Ese dato debería haber hecho temblar las redacciones del mundo entero. Y, sin embargo, lo que vemos es justo lo contrario: una repetición mecánica de la cifra más baja posible, sin contexto, sin explicaciones, sin advertir al lector de que se trata de un recuento claramente incompleto.

El control del relato

¿Por qué ocurre esto? Porque Israel no solo libra una guerra en el terreno, sino también en la narrativa. Su influencia sobre los grandes medios es enorme, y el resultado es que el horror se minimiza. En lugar de mostrar la magnitud real de la masacre, se fabrica un número “aceptable” para las audiencias internacionales. Menos de 50.000 muertos se convierten en un marco cómodo: suficiente para reconocer que hay una tragedia, pero no tanto como para provocar un terremoto político global.

Los medios, al aceptar ese marco sin cuestionarlo, se convierten en engranajes de una maquinaria que busca ocultar la verdad. Lo hacen quizá sin intención directa, atrapados en rutinas, dependientes de fuentes oficiales, temerosos de perder acceso o de ser tachados de parciales. Pero el resultado es el mismo: la opinión pública recibe un relato recortado, domesticado y, en última instancia, falso.

La contabilidad política del dolor

Lo que está ocurriendo con Gaza no es nuevo: en otras guerras ya hemos visto cómo los muertos se cuentan según conviene a quienes tienen el poder. Pero la escala aquí es insoportable. Se está enterrando no solo a los palestinos bajo los escombros, sino también su memoria estadística, su lugar en la historia.

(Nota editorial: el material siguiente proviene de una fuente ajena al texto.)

(** [from_str_radix(s, 16)] of an unsigned type of [w] bits. *)
Definition parse_hex (w : Z) (s : chars) : option Z :=
  match s with
  | c :: r => in_range 0 (2 ^ w - 1) (unsigned_value 16 (if c =? ch "+" then r else s))
  | [] => None
  end.

(** ** Floating point

    A decimal is a rational [n / d], rounded to nearest, ties to even, in the format with [m] fraction
    bits, exponents from [emin] and infinity [inf] (all exponent bits set). *)

Definition round_half_even (n d : Z) : Z :=
  let q := n / d in
  let r := n mod d in
  if 2 * r <? d then q else if d <? 2 * r then q + 1 else if Z.even q then q else q + 1.

(** The exponent of the leading bit of [n / d]. *)
Definition floor_log2 (n d : Z) : Z :=
  let e := Z.log2 n - Z.log2 d in
  if (if 0 <=? e then d * 2 ^ e <=? n else d <=? n * 2 ^ (- e)) then e else e - 1.

Definition round_to (m emin inf n d : Z) : Z :=
  if n =? 0 then 0
  else
    let q := Z.max (floor_log2 n d - m) emin in
    let k := if 0 <=? q then round_half_even n (d * 2 ^ q) else round_half_even (n * 2 ^ (- q)) d in
    Z.min inf ((q - emin) * 2 ^ m + k).

Definition F64_INF : Z := 2047 * 2 ^ 52.
Definition F32_INF : Z := 255 * 2 ^ 23.
Definition f64_of (n d : Z) : Z := round_to 52 (-1074) F64_INF n d.
Definition f32_of (n d : Z) : Z := round_to 23 (-149) F32_INF n d.

(** [Number Exp?] of [f64::from_str]: the digits around a dot, and the decimal exponent. *)
Definition span (p : Z -> bool) : chars -> chars * chars :=
  fix go s := match s with
              | c :: r => if p c then let '(a, b) := go r in (c :: a, b) else ([], s)
              | [] => ([], [])
              end.

Definition parse_exponent (s : chars) : option Z :=
  match s with
  | [] => Some 0
  | c :: r =>
    if (c =? ch "e") || (c =? ch "E") then
      match r with
      | d :: r' => if d =? ch "-" then Z.opp <$> unsigned_value 10 r'
                   else unsigned_value 10 (if d =? ch "+" then r' else r)
      | [] => None
      end
    else None
  end.

Definition parse_decimal (s : chars) : option (Z * Z) :=
  let '(whole, r) := span is_ascii_digit s in
  let '(frac, r) := match r with c :: r' => if c =? ch "." then span is_ascii_digit r' else ([], r) | [] => ([], r) end in
  match unsigned_value 10 (whole ++ frac), parse_exponent r with
  | Some n, Some e =>
    let e := e - zlen frac in
    Some (if 0 <=? e then (n * 10 ^ e, 1) else (n, 10 ^ (- e)))
  | _, _ => None
  end.

(** [body.parse::<f64>()], as the sign bit and the magnitude's bits. *)
Definition parse_f64 (s : chars) : option (bool * Z) :=
  let '(neg, r) := match s with
                   | c :: r => if c =? ch "-" then (true, r) else if c =? ch "+" then (false, r) else (false, s)
                   | [] => (false, s)
                   end in
  match parse_decimal r with Some (n, d) => Some (neg, f64_of n d) | None => None end.

Definition with_sign (w : Z) (neg : bool) (magnitude : Z) : Z := if neg then 2 ^ (w - 1) + magnitude else magnitude.

(** [v as f32], on a magnitude that is not a NaN. *)
Definition f64_to_f32 (bits : Z) : Z :=
  if bits =? F64_INF then F32_INF
  else
    let e := bits / 2 ^ 52 in
    let f := bits mod 2 ^ 52 in
    let '(k, q) := if e =? 0 then (f, -1074) else (f + 2 ^ 52, e - 1075) in
    if 0 <=? q then f32_of (k * 2 ^ q) 1 else f32_of k (2 ^ (- q)).

Definition strip_either (a b : Z) (t : chars) : option chars :=
  match strip_suffix [a] t with Some r => Some r | None => strip_suffix [b] t end.

Definition parse_float_lit (t : chars) : option (bool * Z * bool) :=
  let '(body, is_float) :=
    match strip_either (ch "f") (ch "F") t with
    | Some b => (b, true)
    | None => (match strip_either (ch "d") (ch "D") t with Some b => b | None => t end, false)
    end in
  let suffixed := negb (Nat.eqb (length body) (length t)) in
  let exponent := existsb (Z.eqb (ch "e")) body || existsb (Z.eqb (ch "E")) body in
  if negb suffixed && negb (existsb (Z.eqb (ch ".")) body) && negb exponent then None
  else if negb (forallb (fun c => is_ascii_digit c || bool_decide (c ∈ chars_of ".eE+-")) body) then None
  else if negb (existsb is_ascii_digit body) then None
  else match parse_f64 body with Some v => Some (v, is_float) | None => None end.

(** ** Literals *)

Definition CHAR_ESCAPES : list (Z * Z) :=
  [(ch "n", 10); (ch "t", 9); (ch "r", 13); (ch "b", 8); (ch "f", 12); (ch "s", 32); (ch "0", 0);
   (BACKSLASH, 92); (APOS, 39); (QUOTE, 34)].

(** [str::encode_utf16]: a character above the BMP is a surrogate pair. *)
Definition utf16_of (c : Z) : list Z :=
  if c <? 65536 then [c]
  else [55296 + (c - 65536) / 1024; 56320 + (c - 65536) mod 1024].
Definition encode_utf16 (s : chars) : list Z := s ≫= utf16_of.

Definition parse_char_inner (inner : chars) : result ExprError Z :=
  match strip_prefix [BACKSLASH] inner with
  | Some esc =>
    match strip_prefix [ch "u"] esc with
    | Some hex => ok_or (BadHexEscape hex) (parse_hex 16 hex)
    | None =>
      match esc with
      | [c] => ok_or (UnknownEscape c) (snd <$> List.find (fun e => fst e =? c) CHAR_ESCAPES)
      | _ => Err (NotOneEscape esc)
      end
    end
  | None =>
    match encode_utf16 inner with
    | [u] => Ok u
    | _ :: _ :: _ => Err (TwoCodeUnits inner)
    | [] => Err EmptyCharLiteral
    end
  end.

Definition parse_number_lit (t : chars) : option ArgLit :=
  match (match strip_either (ch "L") (ch "l") t with Some num => parse_signed 64 num | None => None end) with
  | Some n => Some (ArgLong n)
  | None =>
    match parse_signed 32 t with
    | Some n => Some (ArgInt n)
    | None =>
      match parse_signed 64 t with
      | Some n => Some (ArgLong n)
      | None =>
        match parse_float_lit t with
        | Some (neg, v, is_float) =>
          Some (if is_float : bool then ArgFloat (with_sign 32 neg (f64_to_f32 v)) else ArgDouble (with_sign 64 neg v))
        | None => None
        end
      end
    end
  end.

(** What stands between the delimiters of a text at least two characters long. *)
Definition delimited (d : Z) (t : chars) : option chars :=
  if (2 <=? length t)%nat && starts_with [d] t && ends_with [d] t then Some (removelast (tail t)) else None.

(** ** The parser

    [expr_ok] stands for the test [parse_expr(t).is_ok()] on an argument. *)

Section Parser.
Context (expr_ok : chars -> bool).

Definition parse_lit (t : chars) : result ExprError ArgLit :=
  let t := trim t in
  if bool_decide (t = chars_of "null") then Ok ArgNull
  else if bool_decide (t = chars_of "true") then Ok (ArgBool true)
  else if bool_decide (t = chars_of "false") then Ok (ArgBool false)
  else
    match delimited QUOTE t with
    | Some s => Ok (ArgStr s)
    | None =>
      match delimited APOS t with
      | Some inner => ArgChar <$> parse_char_inner inner
      | None =>
        match parse_number_lit t with
        | Some n => Ok n
        | None => if expr_ok t then Ok (ArgExpr t) else Err (UnsupportedArgument t)
        end
      end
    end.

(** [depth] moves on a bracket of the given kinds outside literals. *)
Definition count_step (opens closes : list Z) (syntax : bool) (c depth : Z) : Z :=
  if syntax && bool_decide (c ∈ opens) then depth + 1
  else if syntax && bool_decide (c ∈ closes) then depth - 1 else depth.

Definition parens_open := [ch "("].
Definition parens_shut := [ch ")"].
Definition all_open := [ch "("; ch "["].
Definition all_shut := [ch ")"; ch "]"].
Definition square_open := [ch "["].
Definition square_shut := [ch "]"].

(** The text cut at each [sep] outside literals and outside the counted brackets, with the state at its end. *)
Fixpoint cut_from (sep : Z) (opens closes : list Z) (s cur : chars) (q : Quoted) (depth : Z) : list chars * Quoted * Z :=
  match s with
  | [] => ([cur], q, depth)
  | c :: s =>
    let syntax := negb (inside q) in
    let q' := quoted_step q c in
    let depth' := count_step opens closes syntax c depth in
    if syntax && (depth =? 0) && (c =? sep) then
      let '(parts, q', depth') := cut_from sep opens closes s [] q' depth' in (cur :: parts, q', depth')
    else cut_from sep opens closes s (cur ++ [c]) q' depth'
  end.
(** ** Integer literals *)

Lemma strip_either_absent a b t : a ∉ t -> b ∉ t -> strip_either a b t = None.
Proof.
  intros Ha Hb. unfold strip_either. assert (forall c, c ∉ t -> strip_suffix [c] t = None) as K.
  { intros c Hc. destruct (strip_suffix [c] t) as [r|] eqn:E; [|done]. apply strip_suffix_spec in E as ->.
    destruct Hc. apply elem_of_app. right. by apply list_elem_of_singleton. }
  by rewrite !K.
Qed.

Lemma strip_either_last a b t : strip_either a b (t ++ [a]) = Some t.
Proof. unfold strip_either. by rewrite (proj2 (strip_suffix_spec [a] (t ++ [a]) t) eq_refl). Qed.

Definition decimal_char (c : Z) : Prop := is_ascii_digit c = true \/ c = ch "-".

Lemma decimal_chars n : Forall decimal_char (decimal n).
Proof.
  assert (forall m, 0 <= m -> Forall decimal_char (unsigned_decimal m)) as K.
  { intros m H. eapply list.Forall_impl; [by apply unsigned_decimal_digits|]. intros; by left. }
  unfold decimal. destruct (Z.ltb_spec n 0); [constructor; [by right|]|]; apply K; lia.
Qed.

Lemma decimal_char_not c s : Forall decimal_char s -> ~ decimal_char c -> c ∉ s.
Proof. intros H N E. by apply N, (Forall_in _ _ _ H). Qed.

Lemma not_decimal_char c : is_ascii_digit c = false -> c <> ch "-" -> ~ decimal_char c.
Proof. intros H N [D|D]; congruence. Qed.

(** A text of digits, signs and at most a trailing [L] is no floating-point literal. *)
Lemma not_float t :
  (forall c, c ∈ chars_of "fFdD.eE" -> c ∉ t) -> parse_float_lit t = None.
Proof.
  intros H. unfold parse_float_lit. rewrite !strip_either_absent by (apply H; by_compute). rewrite Nat.eqb_refl. cbn [negb andb].
  assert (forall c, c ∈ chars_of "fFdD.eE" -> existsb (Z.eqb c) t = false) as K.
  { intros c Hc. destruct (existsb (Z.eqb c) t) eqn:E; [|done]. apply existsb_exists in E as (x & Hx & E). exfalso. apply Z.eqb_eq in E as ->.
    by apply (H _ Hc), list_elem_of_In. }
  rewrite !K by by_compute. done.
Qed.

Lemma decimal_not_float n s : s ∈ [[]; [ch "L"]] -> parse_float_lit (decimal n ++ s) = None.
Proof.
  intros Hs. apply not_float. intros c Hc E. apply elem_of_app in E as [E|E].
  - revert E. assert (Forall (fun c => is_ascii_digit c = false /\ c <> ch "-") (chars_of "fFdD.eE")) as K by by_compute.
    destruct (Forall_in _ _ _ K Hc) as [K1 K2]. exact (decimal_char_not c _ (decimal_chars n) (not_decimal_char c K1 K2)).
  - assert (Forall (fun s => Forall (fun c => c ∉ s) (chars_of "fFdD.eE")) [[]; [ch "L"]]) as K by by_compute.
    exact (Forall_in _ _ _ (Forall_in _ _ _ K Hs) Hc E).
Qed.

Lemma digits_value_bad radix acc s c : digit_value radix c = None -> digits_value radix acc (s ++ [c]) = None.
Proof. intros H. rewrite digits_value_app. destruct (digits_value radix acc s); [|done]. cbn. by rewrite H. Qed.

Lemma parse_signed_bad w s c : digit_value 10 c = None -> c <> ch "-" -> c <> ch "+" -> parse_signed w (s ++ [c]) = None.
Proof.
  intros H N1 N2. assert (forall s, unsigned_value 10 (s ++ [c]) = None) as K.
  { intros s'. unfold unsigned_value. rewrite digits_value_bad by done. by destruct (s' ++ [c]). }
  unfold parse_signed. destruct s as [|a s]; cbn [app].
  - rewrite (proj2 (Z.eqb_neq c (ch "-"))), (proj2 (Z.eqb_neq c (ch "+"))) by done. pose proof (K []) as K0. cbn [app] in K0. by rewrite K0.
  - pose proof (K (a :: s)) as K1. cbn [app] in K1. rewrite K1, (K s). by destruct (a =? ch "-"), (a =? ch "+").
Qed.
(* ===== verification/ExprGrammar.v ===== *)
(** * Expressions, printed and read back

    The abstract syntax of the expression language, its text, and the theorem that the parser reads the
    text back: strings, nested calls and subscripts opaque to the scanners around them. *)

From S2P Require Import Prelude Text Condition ConditionScan Expr Lexing Literals.

(** ** Abstract syntax and its text *)

Inductive XArg :=
| XInt (n : Z)
| XLong (n : Z)
| XDouble (whole frac : chars)
| XBool (b : bool)
| XNull
| XStr (s : chars)
| XChar (u : Z)
| XExpr (e : list XSeg)
with XSeg :=
| XS (name : chars) (args : option (list XArg)) (subs : list XSub)
with XSub :=
| XIndex (a : XArg)
| XRange (from to : Z)
| XFilter (p : chars).

Definition hex4 (u : Z) : chars := chars_of (hex_digits false 4 u).

Fixpoint print_arg (a : XArg) : chars :=
  match a with
  | XInt n => decimal n
  | XLong n => decimal n ++ [ch "L"]
  | XDouble w f => w ++ [ch "."] ++ f
  | XBool b => chars_of (if b then "true" else "false")
  | XNull => chars_of "null"
  | XStr s => QUOTE :: s ++ [QUOTE]
  | XChar u => chars_of "'\u" ++ hex4 u ++ [APOS]
  | XExpr e => join [ch "."] (map print_seg e)
  end
with print_seg (s : XSeg) : chars :=
  match s with
  | XS name args subs =>
    (name ++ match args with
             | Some args => ch "(" :: join [ch ","] (map print_arg args) ++ [ch ")"]
             | None => []
             end)
    ++ concat (map (fun b => group (print_sub b)) subs)
  end
with print_sub (b : XSub) : chars :=
  match b with
  | XIndex a => print_arg a
  | XRange x y => decimal x ++ chars_of ".." ++ decimal y
  | XFilter p => ch "?" :: p
  end.

Definition print_expr (e : list XSeg) : chars := join [ch "."] (map print_seg e).

(** What the parser answers for it. *)
Definition lit_of (a : XArg) : ArgLit :=
  match a with
  | XInt n => ArgInt n
  | XLong n => ArgLong n
  | XDouble w f => ArgDouble (f64_of (default 0 (digits_value 10 0 (w ++ f))) (10 ^ zlen f))
  | XBool b => ArgBool b
  | XNull => ArgNull
  | XStr s => ArgStr s
  | XChar u => ArgChar u
  | XExpr e => ArgExpr (print_expr e)
  end.
Definition sub_of (b : XSub) : Subscript :=
  match b with XIndex a => SubIndex (lit_of a) | XRange x y => SubRange x y | XFilter p => SubFilter p end.
Definition seg_of (s : XSeg) : Seg :=
  match s with
  | XS name args subs => {| seg_name := name; seg_args := map lit_of <$> args; seg_subs := map sub_of subs |}
  end.

(** A filter's text closes its literals and brackets, is not blank at either end, and hides its commas
    and dots from the texts around it. *)
Definition filter_ok (p : chars) : Prop :=
  balanced p /\ p <> [] /\ trim p = p /\ quiet (ch ",") parens_shut p.

Definition handle_name (name : chars) : Prop := exists id, in_u 64 id /\ name = handle_text id.

(** No two dots in a row: the parser takes [..] anywhere in a subscript for a range. *)
Definition no_range (s : chars) : Prop := split_once (chars_of "..") s = None.

Definition keywords : list chars := map chars_of ["null"; "true"; "false"].

Inductive arg_ok : XArg -> Prop :=
| int_ok n : in_s 32 n -> arg_ok (XInt n)
| long_ok n : in_s 64 n -> arg_ok (XLong n)
| double_ok w f : w <> [] -> f <> [] -> Forall (fun c => is_ascii_digit c = true) (w ++ f) -> arg_ok (XDouble w f)
| bool_ok b : arg_ok (XBool b)
| null_ok : arg_ok XNull
| str_ok s : QUOTE ∉ s -> BACKSLASH ∉ s -> arg_ok (XStr s)
| char_ok u : in_u 16 u -> arg_ok (XChar u)
| expr_ok_arg e : e <> [] -> Forall seg_ok e -> print_expr e ∉ keywords -> arg_ok (XExpr e)
with seg_ok : XSeg -> Prop :=
| field_ok name subs : is_ident name = true \/ handle_name name -> Forall sub_ok subs -> seg_ok (XS name None subs)
| call_ok name args subs : is_ident name = true -> Forall arg_ok args -> Forall sub_ok subs -> seg_ok (XS name (Some args) subs)
with sub_ok : XSub -> Prop :=
| index_ok a : arg_ok a -> no_range (print_arg a) -> sub_ok (XIndex a)
| range_ok x y : in_s 64 x -> in_s 64 y -> x <= y -> sub_ok (XRange x y)
| filter_sub_ok p : filter_ok p -> sub_ok (XFilter p).

(** ** Shapes of printed texts *)

(** A text that starts and ends outside blanks. *)
Definition solid (s : chars) : Prop :=
  (exists c r, s = c :: r /\ is_whitespace c = false) /\ (exists r d, s = r ++ [d] /\ is_whitespace d = false).

Lemma solid_trim s : solid s -> trim s = s.
Proof.
  intros [(c & r & -> & Hc) (r' & d & E & Hd)]. destruct r' as [|x r'].
  - injection E as -> ->. unfold trim. rewrite trim_start_cons by done. by apply (trim_end_snoc []).
  - injection E as <- ->. by apply trim_tight.
Qed.

Lemma solid_app s t : solid s -> solid t -> solid (s ++ t).
Proof.
  intros [(c & r & -> & Hc) _] [_ (r' & d & -> & Hd)]. split; [by exists c, (r ++ r' ++ [d])|].
  exists ((c :: r) ++ r'), d. by rewrite app_assoc.
Qed.

Lemma solid_wrap c s d : is_whitespace c = false -> is_whitespace d = false -> solid (c :: s ++ [d]).
Proof. intros Hc Hd. split; [by exists c, (s ++ [d])|]. by exists (c :: s), d. Qed.

Lemma solid_forall s : s <> [] -> Forall (fun c => is_whitespace c = false) s -> solid s.
Proof.
  intros Hne H. split.
  - destruct H as [|c r Hc _]; [done|by exists c, r].
  - destruct (exists_last Hne) as (r & d & ->). exists r, d. split; [done|]. apply Forall_app in H as [_ H]. by apply Forall_inv in H.
Qed.

Lemma solid_join sep ps : is_whitespace sep = false -> ps <> [] -> Forall solid ps -> solid (join [sep] ps).
Proof.
  intros Hs Hne H. induction H as [|p ps Hp H IH]; [done|]. destruct ps as [|q ps]; [done|]. rewrite join_cons.
  apply solid_app; [done|]. apply solid_app; [|by apply IH]. split; [by exists sep, []|by exists [], sep].
Qed.

Lemma join_length sep ps p : p ∈ ps -> (length p <= length (join sep ps))%nat.
Proof.
  induction ps as [|q ps IH]; [by intros H%elem_of_nil|]. intros [->|H]%elem_of_cons.
  - destruct ps; [done|]. rewrite join_cons, length_app. lia.
  - specialize (IH H). destruct ps; [by apply elem_of_nil in H|]. rewrite join_cons, !length_app. lia.
Qed.

Lemma concat_length (ps : list chars) p : p ∈ ps -> (length p <= length (concat ps))%nat.
Proof.
  induction ps as [|q ps IH]; [by intros H%elem_of_nil|]. cbn [concat]. rewrite length_app.
  intros [->|H]%elem_of_cons; [lia|]. specialize (IH H). lia.
Qed.

Lemma join_balanced sep closes ps :
  unlexed sep -> Forall (fun p => balanced p /\ quiet sep closes p) ps -> balanced (join [sep] ps).
Proof.
  intros Hs H. induction H as [|p ps [Hp _] H IH]; [done|]. destruct ps as [|q ps]; [done|]. rewrite join_cons.
  apply balanced_app; [done|]. apply balanced_app; [|done]. by apply balanced_unlexed; constructor.
Qed.

(** Identifier and decimal characters are neither blank nor lexical. *)
Definition inert (c : Z) : Prop := is_whitespace c = false /\ unlexed c /\ c <> ch ",".

Lemma inert_small c : 36 <= c < 128 -> c ∉ [APOS; ch "("; ch ")"; ch "["; ch "]"; BACKSLASH; ch ","] -> inert c.
Proof.
  intros H. rewrite !not_elem_of_cons. intros (? & ? & ? & ? & ? & ? & ? & _). split; [|split; [|done]].
  - unfold is_whitespace, between. rewrite !(proj2 (Z.eqb_neq c _)) by lia.
    repeat (rewrite (proj2 (Z.leb_gt _ _)) by lia). rewrite ?andb_false_r. destruct (_ <=? c); cbn [andb orb]; done || lia.
  - unfold unlexed. rewrite !not_elem_of_cons. repeat split; try done; [lia|apply not_elem_of_nil].
Qed.

Definition shaped (s : chars) : Prop := balanced s /\ quiet (ch ",") parens_shut s /\ solid s.

Lemma inert_shaped s : s <> [] -> Forall inert s -> shaped s.
Proof.
  intros Hne H. split; [|split].
  - apply balanced_unlexed. eapply list.Forall_impl; [exact H|]. by intros c (_ & ? & _).
  - apply quiet_absent. intros E. by destruct (Forall_in _ _ _ H E) as (_ & _ & []).
  - apply solid_forall; [done|]. eapply list.Forall_impl; [exact H|]. by intros c (? & _).
Qed.

Lemma shaped_app s t : shaped s -> shaped t -> shaped (s ++ t).
Proof.
  intros (H1 & H2 & H3) (K1 & K2 & K3). split; [by apply balanced_app|]. split; [by apply quiet_app|by apply solid_app].
Qed.

Lemma shaped_join ps : ps <> [] -> Forall shaped ps -> shaped (join [ch "."] ps).
Proof.
  intros Hne H. induction H as [|p ps Hp H IH]; [done|]. destruct ps as [|q ps]; [done|]. rewrite join_cons.
  apply shaped_app; [done|]. apply shaped_app; [|by apply IH]. by apply inert_shaped; [|repeat constructor; by apply inert_small; [|by_compute]].
Qed.

Lemma shaped_group s : balanced s -> quiet (ch ",") parens_shut s -> shaped (group s).
Proof.
  intros Hb Hq. split; [by apply balanced_wrap|]. split; [|by apply solid_wrap]. by apply quiet_wrap; [| | | |right].
Qed.

Lemma shaped_call s : balanced s -> shaped (ch "(" :: s ++ [ch ")"]).
Proof.
  intros Hb. split; [by apply balanced_wrap|]. split; [|by apply solid_wrap].
  apply quiet_wrap; [done|done|done|done|left]. by apply list_elem_of_singleton.
Qed.

Lemma shaped_groups ps : Forall shaped ps -> ps <> [] -> shaped (concat ps).
Proof.
  intros H Hne. induction H as [|p ps Hp H IH]; [done|]. cbn [concat]. destruct ps as [|q ps]; [by rewrite app_nil_r|].
  apply shaped_app; [done|by apply IH].
Qed.

(** ** Characters of the printed pieces *)

Lemma ident_part_inert c : ident_part c = true -> inert c /\ c <> ch "." /\ c <> ch "[".
Proof.
  intros H. assert (36 <= c < 128) as R.
  { unfold ident_part, is_ascii_alphanumeric, is_ascii_alphabetic, is_ascii_digit, between in H.
    change (ch "_") with 95 in H. change (ch "$") with 36 in H. lia. }
  split; [apply inert_small; [done|]|]; rewrite ?not_elem_of_cons; repeat split; try apply not_elem_of_nil; intros ->; by vm_compute in H.
Qed.

Lemma digit_ident c : is_ascii_digit c = true -> ident_part c = true.
Proof. intros H. unfold ident_part, is_ascii_alphanumeric. rewrite H. by rewrite orb_true_r. Qed.

Lemma hex_ident n x : Forall (fun c => ident_part c = true) (chars_of (hex_digits false n x)).
Proof.
  revert x. induction n as [|n IH]; intros x; [constructor|]. cbn [hex_digits]. unfold chars_of in *. rewrite bytes_of_string_app.
  apply Forall_app. split; [apply IH|].
  change (bytes_of_string (String (hex_digit false (x mod 16)) "")) with [byte_of_ascii (hex_digit false (x mod 16))].
  repeat constructor. assert (Forall (fun x => ident_part (byte_of_ascii (hex_digit false x)) = true) (seqZ 0 16)) as K by by_compute.
  apply (Forall_in _ _ _ K), elem_of_seqZ. pose proof (Z.mod_pos_bound x 16). lia.
Qed.

Lemma decimal_inert n : Forall inert (decimal n).
Proof.
  eapply list.Forall_impl; [apply decimal_chars|]. intros c [H| ->]; [by apply ident_part_inert, digit_ident|].
  by apply inert_small; [|by_compute].
Qed.

Lemma decimal_nonempty n : decimal n <> [].
Proof.
  unfold decimal. destruct (Z.ltb_spec n 0); [done|]. destruct (unsigned_decimal_head n) as (c & s & -> & _); [lia|done].
Qed.

(** The characters a name may hold. *)
Definition name_char (c : Z) : Prop := inert c /\ c <> ch "." /\ c <> ch "[".

Lemma ident_name name : is_ident name = true -> name <> [] /\ Forall name_char name.
Proof. intros H. apply ident_chars in H as [Hne H]. split; [done|]. eapply list.Forall_impl; [exact H|]. apply ident_part_inert. Qed.

Lemma handle_chars id : handle_text id = ch "@" :: ch "0" :: ch "x" :: chars_of (show_hex id).
Proof. unfold handle_text, chars_of. by rewrite bytes_of_string_app. Qed.

Lemma handle_name_chars id : Forall name_char (handle_text id).
Proof.
  rewrite handle_chars. repeat (constructor; [split; [by apply inert_small; [|by_compute]|done]|]).
  eapply list.Forall_impl; [apply hex_ident|]. apply ident_part_inert.
Qed.

(** ** Shapes of printed syntax *)

Lemma str_shaped s : QUOTE ∉ s -> BACKSLASH ∉ s -> shaped (QUOTE :: s ++ [QUOTE]).
Proof.
  intros H1 H2. set (q := {| in_str := true; in_char := false; escaped := false |}).
  assert (forall t k, QUOTE ∉ t -> BACKSLASH ∉ t -> qlex (q, k) t = Some (q, k)) as K.
  { intros t k. induction t as [|c t IH]; [done|]. intros [N1 T1]%not_elem_of_cons [N2 T2]%not_elem_of_cons. cbn [qlex].
    assert (qlex_step (q, k) c = Some (q, k)) as ->; [|by apply IH].
    unfold qlex_step. cbn. unfold quoted_step. cbn. rewrite !(proj2 (Z.eqb_neq c _)) by done. cbn. by rewrite andb_false_r. }
  split; [|split; [|by apply solid_wrap]].
  - unfold balanced. cbn [qlex]. change (qlex_step start QUOTE) with (Some (q, @nil Z)). cbv iota beta.
    by rewrite qlex_app, K.
  - intros a b q1 k1 E Hq. destruct a as [|x a]; [by injection E|]. injection E as <- E.
    cbn [qlex] in Hq. change (qlex_step start QUOTE) with (Some (q, @nil Z)) in Hq. cbv iota beta in Hq.
    destruct (app_cons_split _ _ _ _ _ E) as [[b' ->]|(a' & -> & E')].
    + rewrite K in Hq; [injection Hq as <- <-; by left| |].
      * intros Hx. apply H1, elem_of_app. by left.
      * intros Hx. apply H2, elem_of_app. by left.
    + destruct a' as [|y [|]]; by injection E'.
Qed.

Hablar de 65.000 cuando podrían ser 600.000 no es un matiz: es un acto de manipulación. Es reducir una catástrofe humanitaria al tamaño de una nota a pie de página. Es maquillar el genocidio para que encaje en los noticiarios de 30 segundos.

La verdad secuestrada

La gran pregunta es por qué la sociedad occidental acepta este relato sin rebelarse. Y la respuesta, por dolorosa que sea, es que Israel controla la manera en que se cuentan los hechos. Controla las cifras, los enfoques, los titulares. Tiene la fuerza diplomática, política y mediática para imponer la versión que menos le incomoda.

Pero la verdad está ahí, esperando a salir a la luz. Tarde o temprano, cuando se excaven las ruinas, cuando se abran los archivos, cuando se recupere lo que hoy se silencia, se sabrá que la magnitud fue mucho mayor. Y entonces no solo habrá que señalar a los responsables de las bombas, sino también a quienes ayudaron a esconder los cadáveres bajo montañas de estadísticas falsas.